Task prompt :: Everything in the data below is left aside except the lines from the one containing "Failed. Over any" through the one containing "finished, with the"; repeat those exactly.

Supplied data ::
(** A request as the store may hold it: pending and never touched, begun
    before it expired and stamped with who and which confirmation, or
    finished and its body gone. *)
Definition begun_stamps (r : StepUpRequest) : Prop :=
  is_Some (rq_confirmed_by r) /\ is_Some (rq_confirmation_id r) /\ exists t, rq_confirmed_at r = Some t /\ (t < rq_expires_at r)%Z.
Definition well_formed_request (r : StepUpRequest) : Prop :=
  match rq_state r with
  | RsPending => rq_confirmed_by r = None /\ rq_confirmed_at r = None /\ rq_confirmation_id r = None /\ rq_executed_at r = None /\
                 rq_result_status r = None /\ rq_result_summary r = None
  | RsExecuting => begun_stamps r /\ rq_executed_at r = None /\ rq_result_status r = None /\ rq_result_summary r = None
  | RsExecuted | RsFailed => begun_stamps r /\ is_Some (rq_executed_at r) /\ rq_sealed r = None
  end.
Definition well_formed_requests (st : StepUpState) : Prop := map_Forall (fun id r => rq_id r = id /\ well_formed_request r) (su_requests st).
Definition raises_new (o : StepUpOp) : Prop :=
  match o with RaiseRequest r _ _ => rq_state r = RsPending /\ well_formed_request r | _ => True end.
Lemma reap_body_well_formed now r : well_formed_request r -> well_formed_request (reap_body now r).
Proof. unfold reap_body. destruct (_ || _); [|done]. unfold well_formed_request, unsealed, begun_stamps. cbn. by destruct (rq_state r); intuition. Qed.
Lemma step_up_op_well_formed st o : raises_new o -> well_formed_requests st -> well_formed_requests (step_up_op st o).2.
Proof.
  unfold well_formed_requests. intros Hr Hw. destruct o as [c|sh p d now|p|k|r caps now|i by_ cid now|i s status summary now|now older]; cbn [step_up_op].
  - unfold put_confirmation. by destruct (existsb _ (su_confirmations st)).
  - unfold consume_action. by destruct (min_by _ _).
  - done.
  - by destruct (delete_for_passkey_effect k st) as [H|H]; cbn [snd] in *; rewrite H.
  - destruct (raise_request_cases r caps now st) as [(a & -> & _)|(-> & _)]; [done|]. apply map_Forall_insert_2; [|done]. by destruct Hr.
  - destruct (begin_execution_cases i by_ cid now st) as [(b & -> & _)|(r & -> & Hi & Hp & He)]; [done|]. apply map_Forall_insert_2; [|done].
    destruct (Hw _ _ Hi) as [Hid Hwr]. split; [done|]. unfold well_formed_request in *. rewrite Hp in Hwr. cbn. destruct Hwr as (_ & _ & _ & ? & ? & ?).
    split_and!; try done. cbn. split_and!; [done|done|]. by exists now.
  - cbn [snd]. destruct (finish_request_cases i s status summary now st) as [->|(r & -> & Hi & Hx & Ht)]; [done|]. apply map_Forall_insert_2; [|done].
    destruct (Hw _ _ Hi) as [Hid Hwr]. split; [done|]. unfold well_formed_request in *. rewrite Hx in Hwr. cbn. destruct Hwr as (? & _). by destruct s.
  - cbn [snd]. intros id r. rewrite reap_lookup. destruct (su_requests st !! id) as [r0|] eqn:Hi; [|done]. destruct (kept_request _ _); [|done].
    intros [= <-]. destruct (Hw _ _ Hi) as [Hid Hwr]. split; [|by apply reap_body_well_formed]. unfold reap_body. by destruct (_ || _).
Qed.

(** A confirmation request's life is Pending, Executing, then Executed or
    Failed. Over any sequence of operations whose raises bring in new pending
    rows, every row the store holds is one of: pending and unstamped; begun by
    a named principal under a named confirmation before it expired; or
    finished, with the time it finished and its sealed body gone. *)
Theorem requests_well_formed l : Forall raises_new l -> well_formed_requests (step_up_run no_step_ups l).2.
Proof.
  assert (well_formed_requests no_step_ups) as H0 by apply map_Forall_empty. revert H0. generalize no_step_ups as st.
  induction l as [|o l IH]; intros st Hw Hl; [done|]. apply Forall_cons in Hl as [Ho Hl]. rewrite step_up_run_cons. apply IH; [|done].
  by apply step_up_op_well_formed.
Qed.
Definition executed_request : list StepUpOp :=
  [RaiseRequest (request_of "a") DEFAULT_CAPS 1; BeginExecutionOf "a" "ann" "c1" 2; FinishRequest "a" RsExecuted (Some 200%Z) None 3].
Lemma requests_well_formed_witness :
  well_formed_requests (step_up_run no_step_ups executed_request).2 /\
  (rq_state <$> su_requests (step_up_run no_step_ups executed_request).2 !! "a") = Some RsExecuted.
Proof. split; [|by vm_compute]. apply requests_well_formed. unfold executed_request. repeat (constructor; [cbn; split_and!; reflexivity|]).
  constructor; [done|]. constructor; [done|]. constructor. Defined.

(** ** Passkeys *)

Inductive PasskeyOp : Type :=
| InsertPasskey (p : Passkey)
| RecordUse (id : string) (read_count new_count : N) (backup_state : bool) (now_ms : Z)
| MarkClone (id : string) (now_ms : Z)
| RemovePasskey (principal id : string)
| RemoveAll (principal : string).
(** Which passkey's use was accepted, if one's was. *)
Definition passkey_op (st : PasskeysState) (o : PasskeyOp) : option string * PasskeysState :=
  match o with
  | InsertPasskey p => (None, (insert_passkey p st).2)
  | RecordUse id read new_ bs now => let '(u, st) := record_use id read new_ bs now st in (match u with Recorded => Some id | _ => None end, st)
  | MarkClone id now => (None, (mark_clone id now st).2)
  | RemovePasskey principal id => (None, (remove_passkey principal id st).2)
  | RemoveAll principal => (None, (remove_all principal st).2)
  end.
Fixpoint passkey_run (st : PasskeysState) (l : list PasskeyOp) : list string * PasskeysState :=
  match l with
  | [] => ([], st)
  | o :: l => let '(a, st) := passkey_op st o in let '(accepted, st) := passkey_run st l in (option_list a ++ accepted, st)
  end.
Definition removes (id principal : string) (o : PasskeyOp) : bool :=
  match o with RemovePasskey p i => String.eqb i id && String.eqb principal p | RemoveAll p => String.eqb principal p | _ => false end.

Result of the exercise ::
    Failed. Over any sequence of operations whose raises bring in new pending
    rows, every row the store holds is one of: pending and unstamped; begun by
    a named principal under a named confirmation before it expired; or
    finished, with the time it finished and its sealed body gone. *)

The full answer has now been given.